Je suis, comme mon collègue Olivier Paccaud, sénateur de l’Oise, un territoire sans doute plus durement touché que d’autres. Je me devais donc d’apporter une réponse concrète et utile. C’est pourquoi, dès le 22 mars, j’ai déposé une proposition de loi permettant à tout salarié de donner un jour de repos aux personnels soignants, entendus dans le sens large. Ces RTT, qui sont des jours non de congé mais de récupération, convenaient parfaitement, sur le plan tant du symbole que du fond, à mon objectif. Cette possibilité n’est offerte, en l’état actuel du droit, qu’aux salariés d’une même entreprise, pour aider à la prise en charge momentanée d’un proche.
Conscient, d’une part, que les personnels soignants ne peuvent souvent pas, compte tenu de leurs missions, prendre leurs jours de RTT et, d’autre part, que leur rémunération n’est pas à la hauteur de leurs responsabilités, j’ai choisi de rendre ces dons monétisables sous forme de primes. Outre que cela ne coûte pas davantage aux entreprises, cette solution permettait de leur donner, même de manière temporaire, davantage de pouvoir d’achat, dont ils disposeraient comme bon leur semble.

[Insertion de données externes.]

(** The gRPC server's, for calls and for streams. *)
Lemma grpc_metrics_observes {R} enabled names info (handler : UnaryHandler DB R) ctx :
  (∀ ctx, observes (handler ctx)) →
  observes (Grpc.metricsInterceptor enabled names info handler ctx).
Proof. intros Hn. unfold Grpc.metricsInterceptor. observed. Qed.

(** The outbound clients'. *)
Lemma client_metrics_observes `{StatusLibrary} name enabled (invoker : Invoker DB) ctx method :
  (∀ ctx method, observes (invoker ctx method)) →
  observes (GrpcClient.metricsInterceptor name enabled invoker ctx method).
Proof. intros Hn. unfold GrpcClient.metricsInterceptor. observed. Qed.

Lemma attempts_observe cfg request maxAttempts fuel : ∀ attempt,
  observes (DB := DB) (attempts cfg request maxAttempts attempt fuel).
Proof.
  induction fuel as [|fuel IH]; intros attempt; cbn [attempts]; [observed|].
  unfold client_Do, waitBackoff, wait. observed.
Qed.
Lemma Do_observes ctx c method path body headers :
  observes (DB := DB) (Do ctx c method path body headers).
Proof.
  assert (observes (DB := DB) (doWithRetry ctx c method path body headers)) as Hr.
  { unfold doWithRetry. destruct (url_Parse path). observed. apply attempts_observe. }
  unfold Do, execute, breaker_Execute, call. observed.
Qed.

(** The scheduled job's. *)
Lemma sample_observes locker metrics :
  observes (DB := DB) (Scheduler.sample_entry locker metrics).
Proof.
  unfold Scheduler.sample_entry, Scheduler.runSample, Cache.TryLock, Cache.acquire, Cache.Unlock.
  observed.
Qed.

(** [sample_entry] observes what [ObserveCron] asks for. *)
Lemma ObserveCron_events m job status :
  Forall (λ o, is_Some (Observability.WithLabelValues o.1 o.2))
    (Observability.ObserveCron (Observability.vectors m prom_NewRegistry) job status).
Proof. unfold Observability.ObserveCron. destruct m; cbn; repeat constructor; by eexists. Qed.
End Sites.
(* ===== verification/Migration.v ===== *)
(** * internal/migration: the schema migrations and their URL

    The URL library, the migration library and the database it works on are
    outside; each statement sent to them is logged. *)

From S2P Require Import Prelude GoStrings Config Effects.
From Stdlib Require Import Ascii.
Open Scope string_scope.
Open Scope list_scope.
Open Scope Z_scope.
Open Scope go_scope.

(** [net/url] and [path/filepath]: a parsed URL, its query values and its path. *)
Abbreviation Values := (gmap string (list string)).
Class URLQueries := {
  ParsedURL : Type;
  url_ParseURL : string → ParsedURL * error;
  url_Query : ParsedURL → Values;
  url_SetPath : string → ParsedURL → ParsedURL;
  url_SetQuery : Values → ParsedURL → ParsedURL;
  url_String : ParsedURL → string;
  url_QueryEscape : string → string;
  url_file : string → string;                 (* a file URL for a slash path *)
  filepath_Abs : string → string * error }.

(** [strings.IndexByte] and [strings.LastIndex] of one character. *)
Fixpoint index_byte (s : string) (c : ascii) : option nat :=
  match s with
  | EmptyString => None
  | String d s => if d == c then Some O else S <$> index_byte s c
  end.
Fixpoint last_index (s : string) (c : ascii) : option nat :=
  match s with
  | EmptyString => None
  | String d s => match last_index s c with Some n => Some (S n)
                  | None => if d == c then Some O else None end
  end.
Definition slice_to (n : nat) (s : string) : string := String.substring 0 n s.
Definition slice_from (n : nat) (s : string) : string := String.substring n (String.length s - n) s.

Ce texte n’avait bien entendu pas l’ambition de répondre à la problématique beaucoup plus profonde du mal-être du milieu hospitalier et médico-social, qui implique nécessairement une amélioration des conditions de travail et une revalorisation des salaires et des carrières des personnels soignants. Cette aspiration bien légitime, qu’ils expriment encore aujourd’hui dans la rue, le Gouvernement doit y répondre.
Une prime a bien été annoncée pour récompenser leur implication dans la crise, mais il faudra beaucoup plus que cette mesure de court terme. Le Ségur de la santé doit absolument déboucher sur des avancées réelles et durables en la matière. En effet, si la crise a montré la résilience de notre système de santé et de ces personnels, elle a aussi révélé des insuffisances budgétaires profondes et récurrentes que les quatre précédents plans Hôpitaux n’ont pas permis de combler.
Le texte que j’ai proposé était donc avant tout un appel. Or celui-ci a été non seulement entendu, mais aussi plagié par la majorité au Palais-Bourbon, alors que Maxime Minot, député de l’Oise, et moi-même l’avions déposé simultanément à l’Assemblée nationale et au Sénat.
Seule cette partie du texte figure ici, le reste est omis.